**DATASET:**

========

Lemma alloc_sum_insert ps i p q :
  ps !! i = Some p -> alloc_sum (<[ i := q ]> ps) = (alloc_sum ps - allocPoint p + allocPoint q)%Z.
Proof.
  revert i. induction ps as [|r ps IH]; intros [|i] Hi; [done..| |]; cbn in Hi.
  - injection Hi as ->. cbn [insert list_insert]. rewrite !alloc_sum_cons. lia.
  - change (<[ S i := q ]> (r :: ps)) with (r :: <[ i := q ]> ps).
    rewrite !alloc_sum_cons, (IH i Hi). lia.
Qed.

Record pool_inv (f : FairLaunch) : Prop := {
  inv_total : totalAllocPoint f = alloc_sum (poolInfo f);
  inv_tokens : NoDup (stakeToken <$> poolInfo f);
  inv_nonzero : zero_address ∉ stakeToken <$> poolInfo f
}.

Section Idle.
Context {W : Type} `{Tokens W}.

Definition idle (self : address) (h : W) (ps : list PoolInfo) : Prop :=
  forall p, p ∈ ps -> token_balanceOf h (stakeToken p) self = Ok 0%Z.

Lemma updatePool1_idle m f h p :
  token_balanceOf h (stakeToken p) (self m) = Ok 0%Z ->
  updatePool1 m f h p = Ok (touch (number (block m)) p, h, lastMultiplier f).
Proof.
  intros Hb. unfold updatePool1, touch. destruct (_ <=? _)%Z; [done|]. by rewrite Hb.
Qed.

Lemma with_pools_twice f ps t l qs u k :
  with_pools (with_pools f ps t l) qs u k = with_pools f qs u k.
Proof. done. Qed.

Lemma updatePools_idle m f h before ps :
  idle (self m) h ps ->
  foldM (updatePool m) (with_pools f (before ++ ps) (totalAllocPoint f) (lastMultiplier f), h)
    (seq (length before) (length ps))
  = Ok (with_pools f (before ++ (touch (number (block m)) <$> ps)) (totalAllocPoint f)
          (lastMultiplier f), h).
Proof.
  revert before. induction ps as [|p ps IH]; intros before Hi; [done|].
  cbn [length seq foldM]. cbn [updatePool poolInfo with_pools].
  rewrite lookup_app_r, Nat.sub_diag by done. cbn [lookup list_lookup of_option mbind result_bind].
  rewrite updatePool1_idle by (apply Hi; by left). cbn [mbind result_bind].
  rewrite insert_app_r_alt, Nat.sub_diag by done. cbn [insert list_insert].
  rewrite with_pools_twice. cbn [totalAllocPoint lastMultiplier with_pools].
  change (touch (number (block m)) p :: ps) with ([touch (number (block m)) p] ++ ps).
  rewrite (app_assoc before). replace (S (length before)) with
    (length (before ++ [touch (number (block m)) p])) by (rewrite length_app; cbn; lia).
  rewrite IH; [by rewrite <-app_assoc|]. intros q Hq. apply Hi. by right.
Qed.

Lemma massUpdatePools_idle m f h :
  idle (self m) h (poolInfo f) ->
  massUpdatePools m (f, h)
  = Ok (with_pools f (touch (number (block m)) <$> poolInfo f) (totalAllocPoint f)
          (lastMultiplier f), h).
Proof.
  intros Hi. pose proof (updatePools_idle m f h [] (poolInfo f) Hi) as E. cbn [app length] in E.
  unfold massUpdatePools. cbn [fst]. rewrite <-E. by destruct f.
Qed.

(** Adding a pool for a token that has none. *)
Lemma addPool_idle m f h sym alloc tok :
  fl_owner f = sender m -> idle (self m) h (poolInfo f) -> tok <> zero_address ->
  tok ∉ stakeToken <$> poolInfo f -> uint256 (totalAllocPoint f) -> uint256 alloc ->
  (totalAllocPoint f + alloc < UINT256)%Z ->
  addPool m (f, h) sym alloc tok true
  = Ok (with_pools f ((touch (number (block m)) <$> poolInfo f)
                        ++ [new_pool f (number (block m)) sym alloc tok])
          (totalAllocPoint f + alloc) (lastMultiplier f), h).
Proof.
  intros Hown Hi Hz Hnew Ht Ha Hlt. unfold addPool. cbn [fst]. rewrite onlyOwner_owner by done.
  cbn [mbind result_bind]. rewrite massUpdatePools_idle by done. cbn [mbind result_bind].
  rewrite bool_decide_eq_true_2 by done. cbn [require mbind result_bind].
  assert (isDuplicatedPool (with_pools f (touch (number (block m)) <$> poolInfo f)
    (totalAllocPoint f) (lastMultiplier f)) tok = false) as ->.
  { apply not_true_iff_false. unfold isDuplicatedPool. rewrite existsb_exists.
    intros (p & Hp & E%bool_decide_eq_true). apply Hnew. cbn in Hp.
    apply list_elem_of_In, list_elem_of_fmap in Hp as (q & -> & Hq).
    rewrite touch_stakeToken in E. subst. by apply list_elem_of_fmap_2. }
  cbn [negb require mbind result_bind]. cbn [totalAllocPoint with_pools].
  rewrite sm_add_small by done. done.
Qed.
End Idle.

(** ** The owner's operations keep the invariant *)

Section Reachable.
Context {W : Type} `{Tokens W}.

(** The state of the contract and of the rest of the chain. *)
Inductive fl_step : FairLaunch * W -> FairLaunch * W -> Prop :=
| step_addPool m f h sym alloc tok upd fh' : uint256 alloc ->
    addPool m (f, h) sym alloc tok upd = Ok fh' -> fl_step (f, h) fh'
| step_setPool m f h pid alloc fh' : uint256 alloc ->
    setPool m (f, h) pid alloc = Ok fh' -> fl_step (f, h) fh'
| step_massUpdatePools m f h fh' : massUpdatePools m (f, h) = Ok fh' -> fl_step (f, h) fh'
| step_updatePool m f h pid fh' : updatePool m (f, h) pid = Ok fh' -> fl_step (f, h) fh'
| step_setBonus m f h mult end_ lock f' : setBonus m f mult end_ lock = Ok f' ->
    fl_step (f, h) (f', h)
| step_setDev m f h dev f' : setDev m f dev = Ok f' -> fl_step (f, h) (f', h)
| step_setHuskyPerBlock m f h perBlock f' : setHuskyPerBlock m f perBlock = Ok f' ->
    fl_step (f, h) (f', h)
| step_setBadgeRelayer m f h relayer f' : setBadgeRelayer m f relayer = Ok f' ->
    fl_step (f, h) (f', h)
| step_setBadgePoints m f h points oracle f' : setBadgePoints m f points oracle = Ok f' ->
    fl_step (f, h) (f', h)
| step_manualMint m f h to amount fh' : fl_manualMint m (f, h) to amount = Ok fh' ->
    fl_step (f, h) fh'
| step_owner f h o : fl_step (f, h) (with_fl_owner f o, h)
| step_chain f h h' : fl_step (f, h) (f, h').

Inductive fl_reachable : FairLaunch * W -> Prop :=
| fl_reach_new m husky dev perBlock start lock end_ h :
    fl_reachable (new_FairLaunch m husky dev perBlock start lock end_, h)
| fl_reach_step fh fh' : fl_reachable fh -> fl_step fh fh' -> fl_reachable fh'.

(** What an update keeps of each pool. *)
Definition pool_key (p : PoolInfo) : address * Z := (stakeToken p, allocPoint p).

Definition keys (f : FairLaunch) : list (address * Z) := pool_key <$> poolInfo f.

Record key_inv (f : FairLaunch) : Prop := {
  ki_inv : pool_inv f;
  ki_range : forall p, p ∈ poolInfo f -> (0 <= allocPoint p)%Z;
  ki_total : uint256 (totalAllocPoint f)
}.

Lemma key_inv_ext f f' :
  keys f' = keys f -> totalAllocPoint f' = totalAllocPoint f -> key_inv f -> key_inv f'.
Proof.
  intros Hk Ht [[I1 I2 I3] I4 I5]. unfold keys in Hk.
  assert (stakeToken <$> poolInfo f' = stakeToken <$> poolInfo f) as Htok.
  { apply (f_equal (fmap fst)) in Hk. by rewrite <-!list_fmap_compose in Hk. }
  assert (allocPoint <$> poolInfo f' = allocPoint <$> poolInfo f) as Hal.
  { apply (f_equal (fmap snd)) in Hk. by rewrite <-!list_fmap_compose in Hk. }
  constructor; [constructor| |by rewrite Ht].
  - rewrite Ht, I1. unfold alloc_sum. by rewrite Hal.
  - by rewrite Htok.
  - by rewrite Htok.
  - intros p Hp. apply (list_elem_of_fmap_2 allocPoint) in Hp. rewrite Hal in Hp.
    apply list_elem_of_fmap in Hp as (q & -> & Hq). auto.
Qed.

Lemma updatePool1_key m f h p p' h' mul :
  updatePool1 m f h p = Ok (p', h', mul) -> pool_key p' = pool_key p.
Proof.
  unfold updatePool1. destruct (_ <=? _)%Z; [by intros [= <- _ _]|]. intros Hr.
  apply bind_Ok in Hr as (lp & _ & Hr). destruct (lp =? 0)%Z; [by injection Hr as <- _ _|].
  do 7 (apply bind_Ok in Hr as (? & _ & Hr)).
  apply bind_Ok in Hr as ([w1 til1] & _ & Hr). apply bind_Ok in Hr as ([w2 til2] & _ & Hr).
  by injection Hr as <- _ _.
Qed.

Lemma updatePool_key m f h pid f' h' :
  updatePool m (f, h) pid = Ok (f', h') ->
  keys f' = keys f /\ totalAllocPoint f' = totalAllocPoint f /\ fl_owner f' = fl_owner f.
Proof.
  intros Hr. cbn in Hr. apply bind_Ok in Hr as (p & Hp%of_option_Ok & Hr).
  apply bind_Ok in Hr as ([[p' h1] mul] & Hu & Hr). injection Hr as <- _.
  split; [|done]. unfold keys. cbn. rewrite list_fmap_insert.
  apply list_insert_id. rewrite list_lookup_fmap, Hp. cbn. f_equal.
  symmetry. by eapply updatePool1_key.
Qed.

Lemma massUpdatePools_key m f h f' h' :
  massUpdatePools m (f, h) = Ok (f', h') ->
  keys f' = keys f /\ totalAllocPoint f' = totalAllocPoint f /\ fl_owner f' = fl_owner f.
Proof.
  intros Hr. unfold massUpdatePools in Hr.
  refine (foldM_invariant (fun fh => keys fh.1 = keys f /\ totalAllocPoint fh.1 = totalAllocPoint f /\
    fl_owner fh.1 = fl_owner f) _ _ _ _ _ _ Hr); [done|].
  intros [g v] pid [g' v'] _ (E1 & E2 & E3) Hs. apply updatePool_key in Hs as (? & ? & ?).
  cbn in *. split_and!; congruence.
Qed.

Lemma pool_alloc_le ps p : p ∈ ps -> (forall q, q ∈ ps -> (0 <= allocPoint q)%Z) ->
  (allocPoint p <= alloc_sum ps)%Z.
Proof.
  intros Hp Hpos. induction ps as [|q ps IH]; [by apply elem_of_nil in Hp|].
  rewrite alloc_sum_cons. pose proof (Hpos q ltac:(by left)).
  assert (0 <= alloc_sum ps)%Z.
  { apply sum_list_Z_nonneg. intros z (r & -> & Hr)%list_elem_of_fmap. apply Hpos. by right. }
  apply elem_of_cons in Hp as [->|Hp]; [lia|].
  specialize (IH Hp (fun r Hr => Hpos r (list_elem_of_further _ _ _ Hr))). lia.
Qed.

Lemma addPool_key_inv m f h sym alloc tok upd f' h' :
  uint256 alloc -> key_inv f -> addPool m (f, h) sym alloc tok upd = Ok (f', h') -> key_inv f'.
Proof.
  intros Ha I Hr. unfold addPool in Hr. apply bind_Ok in Hr as (_ & _ & Hr).
  apply bind_Ok in Hr as ([g v] & Hg & Hr).
  assert (key_inv g) as [[I1 I2 I3] I4 I5].
  { destruct upd; [|by injection Hg as <- _].
    apply massUpdatePools_key in Hg as (E1 & E2 & _). by eapply key_inv_ext. }
  apply bind_Ok in Hr as (_ & Hz%require_Ok & Hr). apply bind_Ok in Hr as (_ & Hd%require_Ok & Hr).
  apply bind_Ok in Hr as (total & Ht & Hr). injection Hr as <- _.
  apply sm_add_Ok in Ht as [-> Ht]; [|done..]. to_props. apply negb_true_iff in Hd.
  constructor; [constructor| |done]; cbn [totalAllocPoint poolInfo with_pools].
  - rewrite alloc_sum_app, alloc_sum_cons, I1. change (alloc_sum []) with 0%Z. cbn [allocPoint]. lia.
  - rewrite fmap_app. apply NoDup_app. split; [done|]. split; [|apply NoDup_singleton].
    intros a Hin ->%list_elem_of_singleton. apply not_true_iff_false in Hd. apply Hd.
    unfold isDuplicatedPool. apply existsb_exists. apply list_elem_of_fmap in Hin as (p & E & Hp).
    exists p. split; [by apply list_elem_of_In|]. by apply bool_decide_eq_true.
  - rewrite fmap_app. intros [?|E%list_elem_of_singleton]%elem_of_app; [done|]. by apply Hz.
  - intros p [Hp| ->%list_elem_of_singleton]%elem_of_app; [by apply I4|]. apply Ha.
Qed.

Lemma setPool_key_inv m f h pid alloc f' h' :
  uint256 alloc -> key_inv f -> setPool m (f, h) pid alloc = Ok (f', h') -> key_inv f'.
Proof.
  intros Ha I Hr. unfold setPool in Hr. apply bind_Ok in Hr as (_ & _ & Hr).
  apply bind_Ok in Hr as ([g v] & Hg & Hr).
  apply massUpdatePools_key in Hg as (E1 & E2 & _).
  pose proof (key_inv_ext _ _ E1 E2 I) as [[I1 I2 I3] I4 I5].
  apply bind_Ok in Hr as (p & Hp%of_option_Ok & Hr). apply bind_Ok in Hr as (less & Hl & Hr).
  apply bind_Ok in Hr as (total & Ht & Hr). injection Hr as <- _.
  apply sm_sub_Ok in Hl as [-> Hle]. pose proof (list_elem_of_lookup_2 _ _ _ Hp) as Hin.
  pose proof (I4 p Hin) as Hp0. apply sm_add_Ok in Ht as [-> Ht]; [|unfold uint256 in *; lia|done].
  set (q := {| pool_symbol := _ |}).
  assert (stakeToken <$> <[ pid := q ]> (poolInfo g) = stakeToken <$> poolInfo g) as Htok.
  { rewrite list_fmap_insert. apply list_insert_id. by rewrite list_lookup_fmap, Hp. }
  constructor; [constructor| |done]; cbn [totalAllocPoint poolInfo with_pools]; rewrite ?Htok; try done.
  - rewrite (alloc_sum_insert _ _ p) by done. cbn [allocPoint q]. rewrite I1. lia.
  - intros r Hr%list_elem_of_lookup. destruct Hr as [i Hi].
    apply list_lookup_insert_Some in Hi as [(<- & <- & _)|(_ & Hi)]; [apply Ha|].
    apply I4. by eapply list_elem_of_lookup_2.
Qed.

Lemma fl_reachable_key_inv fh : fl_reachable fh -> key_inv fh.1.
Proof.
  induction 1 as [|fh fh' _ IH Hs]; [constructor; [constructor| |]|].
  - done.
  - constructor.
  - by intros ?%elem_of_nil.
  - by intros p ?%elem_of_nil.
  - done.
  - destruct Hs as [m f h sym alloc tok upd [f' h'] Ha Hr|m f h pid alloc [f' h'] Ha Hr
      |m f h [f' h'] Hr|m f h pid [f' h'] Hr|m f h mult end_ lock f' Hr|m f h dev f' Hr
      |m f h perBlock f' Hr|m f h relayer f' Hr|m f h points oracle f' Hr|m f h to amount [f' h'] Hr
      |f h o|f h h']; cbn [fst] in *.
    + by eapply addPool_key_inv.
    + by eapply setPool_key_inv.
    + apply massUpdatePools_key in Hr as (? & ? & _). by eapply key_inv_ext.
    + apply (updatePool_key m f h pid) in Hr as (? & ? & _). by eapply key_inv_ext.
    + unfold setBonus in Hr. inv_result. subst. by apply (key_inv_ext f).
    + unfold setDev in Hr. inv_result. subst. by apply (key_inv_ext f).
    + unfold setHuskyPerBlock in Hr. inv_result. subst. by apply (key_inv_ext f).
    + unfold setBadgeRelayer in Hr. inv_result. subst. by apply (key_inv_ext f).
    + unfold setBadgePoints in Hr. inv_result. subst. by apply (key_inv_ext f).
    + unfold fl_manualMint in Hr. inv_result. by subst.
    + by apply (key_inv_ext f).
    + done.
Qed.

========

**PROMPT:**
A verbatim copy of the lines from the one with "- by intros ?%elem_of_nil." to the end of the listing is the whole answer.

**SOLUTION TO THIS EXERCISE:**
  - by intros ?%elem_of_nil.
  - by intros p ?%elem_of_nil.
  - done.
  - destruct Hs as [m f h sym alloc tok upd [f' h'] Ha Hr|m f h pid alloc [f' h'] Ha Hr
      |m f h [f' h'] Hr|m f h pid [f' h'] Hr|m f h mult end_ lock f' Hr|m f h dev f' Hr
      |m f h perBlock f' Hr|m f h relayer f' Hr|m f h points oracle f' Hr|m f h to amount [f' h'] Hr
      |f h o|f h h']; cbn [fst] in *.
    + by eapply addPool_key_inv.
    + by eapply setPool_key_inv.
    + apply massUpdatePools_key in Hr as (? & ? & _). by eapply key_inv_ext.
    + apply (updatePool_key m f h pid) in Hr as (? & ? & _). by eapply key_inv_ext.
    + unfold setBonus in Hr. inv_result. subst. by apply (key_inv_ext f).
    + unfold setDev in Hr. inv_result. subst. by apply (key_inv_ext f).
    + unfold setHuskyPerBlock in Hr. inv_result. subst. by apply (key_inv_ext f).
    + unfold setBadgeRelayer in Hr. inv_result. subst. by apply (key_inv_ext f).
    + unfold setBadgePoints in Hr. inv_result. subst. by apply (key_inv_ext f).
    + unfold fl_manualMint in Hr. inv_result. by subst.
    + by apply (key_inv_ext f).
    + done.
Qed.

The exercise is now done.